● **Exercise instructions**
Pull out every line in the data that has the string "change" in it.

[Collected data]
_____

(* ===== verification/ForkSpec.v ===== *)
(** * [fork]

    The child [fork] of [kernel/proc.c] makes is the parent's copy: registers,
    user memory, open files and current directory. *)

From Stdlib Require Import ZArith Lia.
From stdpp Require Import gmultiset.
From S2P Require Import Prelude Riscv KString Thread Proc Sleeplock Kalloc Vm VmSpec AddrSpace UvmSpec GrowSpec FreeSpec VmTheorems UserSpace Kern VirtioSpec ProcMem Fs Inodes File FileRefs ProcOps AllocProc GrowProc.

(** ** The trap frame *)

(** [*(np->trapframe) = *(p->trapframe); np->trapframe->a0 = 0] *)
Definition tf_copied (k : kmem) (dst src : Z) : kmem := k <| mem := st64 (memmove (mem k) dst src TF_SIZE) (dst + TF_a 0) 0 |>.

Lemma ld_byte0 m a b : a <= b < a + 8 -> ld (st64 m a 0) b = 0.
Proof.
  intros H. unfold st64. rewrite mem_write_ld, le_bytes_length. rewrite (proj2 (Z.leb_le a b)), (proj2 (Z.ltb_lt b (a + Z.of_nat 8))) by lia. cbn [andb].
  change (le_bytes 8 0) with (replicate 8 0). rewrite nth_lookup, lookup_replicate_2 by lia. done.
Qed.

Lemma tf_copied_ld k dst src off : 0 <= off < TF_SIZE ->
  ld (mem (tf_copied k dst src)) (dst + off) = if decide (TF_a 0 <= off < TF_a 1) then 0 else ld (mem k) (src + off).
Proof.
  intros H. unfold tf_copied, TF_SIZE, TF_a in *. cbn [mem]. destruct (decide _) as [Hd|Hd].
  - apply ld_byte0. lia.
  - change (mem (k <| mem := ?m |>)) with m. rewrite st64_ld, memmove_ld by lia. rewrite (proj2 (Z.leb_le dst (dst + off))), (proj2 (Z.ltb_lt (dst + off) _)) by lia. cbn [andb]. f_equal. lia.
Qed.

Lemma tf_copied_outside k dst src : same_outside dst (mem k) (mem (tf_copied k dst src)).
Proof.
  intros a Ha. unfold tf_copied, TF_SIZE, TF_a, PGSIZE in *. change (mem (k <| mem := ?m |>)) with m. rewrite st64_ld, memmove_ld by lia.
  destruct (Z.leb_spec dst a), (Z.ltb_spec a (dst + 288)); cbn [andb]; done || lia.
Qed.

(** ** Open files and the current directory *)

Lemma ftable_set (k : kern) a b : (k <| ftable := a |>) <| ftable := b |> = k <| ftable := b |>.
Proof. by destruct k. Qed.
Lemma ftable_same (k : kern) : k <| ftable := ftable k |> = k.
Proof. by destruct k. Qed.
Lemma ofile_set (q : proc) a b : (q <| p_ofile := a |>) <| p_ofile := b |> = q <| p_ofile := b |>.
Proof. by destruct q. Qed.

Definition open_files (o : list (option nat)) : gmultiset nat := list_to_set_disj (omap id o).

Lemma open_files_one f : open_files [Some f] = {[+ f +]}.
Proof. change (open_files [Some f]) with ({[+ f +]} ⊎ (∅ : gmultiset nat)). apply gmultiset_disj_union_right_id. Qed.
Lemma open_files_none : open_files [None] = ∅.
Proof. done. Qed.
Lemma open_files_app o1 o2 : open_files (o1 ++ o2) = open_files o1 ⊎ open_files o2.
Proof. unfold open_files. by rewrite omap_app, list_to_set_disj_app. Qed.

Section files.
Context {L : Layout} (n : nat) (t : T) (p np : nat) (q : proc).
Context (Hc : cpu_ok t) (Hl : lks t = ∅) (Hnp : (np < length (procs t))%nat) (Hne : p <> np) (Hq : procs t !! p = Some q).

Lemma fork_ofile_ret k H c i : files_ok (ftable k) H -> (forall f, Some f ∈ p_ofile q -> f ∈ H) -> p_ofile c !! i = Some None -> (i < length (p_ofile q))%nat ->
  exists ft o, p_ofile q !! i = Some o /\ fork_ofile p np (Z.of_nat i) n (MkK (under (LkProc np) np c t) k) = Ret tt (MkK (under (LkProc np) np (c <| p_ofile ::= <[i := o]> |>) t) (k <| ftable := ft |>)) /\
    files_ok ft (open_files [o] ⊎ H).
Proof.
  intros HK Hin Hci Hi. destruct (lookup_lt_is_Some_2 _ _ Hi) as [o Ho]. unfold fork_ofile. rewrite (under_getp_ne n t np k _ c p q _ Hne Hq). rewrite Nat2Z.id, Ho. destruct o as [f|].
  - destruct (filedup_counts n (under (LkProc np) np c t) k (under_ok t np Hc (LkProc np) c) (under_free t np Hl (LkProc np) c LkFtable ltac:(done)) H f HK) as (ft & E & HK').
    { apply Hin. by eapply list_elem_of_lookup_2. }
    exists ft, (Some f). split_and!; [done| |].
    + rewrite (bind_ret _ _ _ _ _ _ E). by rewrite under_modp_ret.
    + by rewrite open_files_one.
  - exists (ftable k), None. rewrite ftable_same. split_and!; [done| |].
    + replace (c <| p_ofile ::= <[i := None]> |>) with c; [done|]. destruct c. unfold upd. cbn in *. f_equal. by rewrite list_insert_id.
    + by rewrite open_files_none, gmultiset_disj_union_left_id.
Qed.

_____

● **Exercise solution**
  change (le_bytes 8 0) with (replicate 8 0). rewrite nth_lookup, lookup_replicate_2 by lia. done.
  - change (mem (k <| mem := ?m |>)) with m. rewrite st64_ld, memmove_ld by lia. rewrite (proj2 (Z.leb_le dst (dst + off))), (proj2 (Z.ltb_lt (dst + off) _)) by lia. cbn [andb]. f_equal. lia.
  intros a Ha. unfold tf_copied, TF_SIZE, TF_a, PGSIZE in *. change (mem (k <| mem := ?m |>)) with m. rewrite st64_ld, memmove_ld by lia.
Proof. change (open_files [Some f]) with ({[+ f +]} ⊎ (∅ : gmultiset nat)). apply gmultiset_disj_union_right_id. Qed.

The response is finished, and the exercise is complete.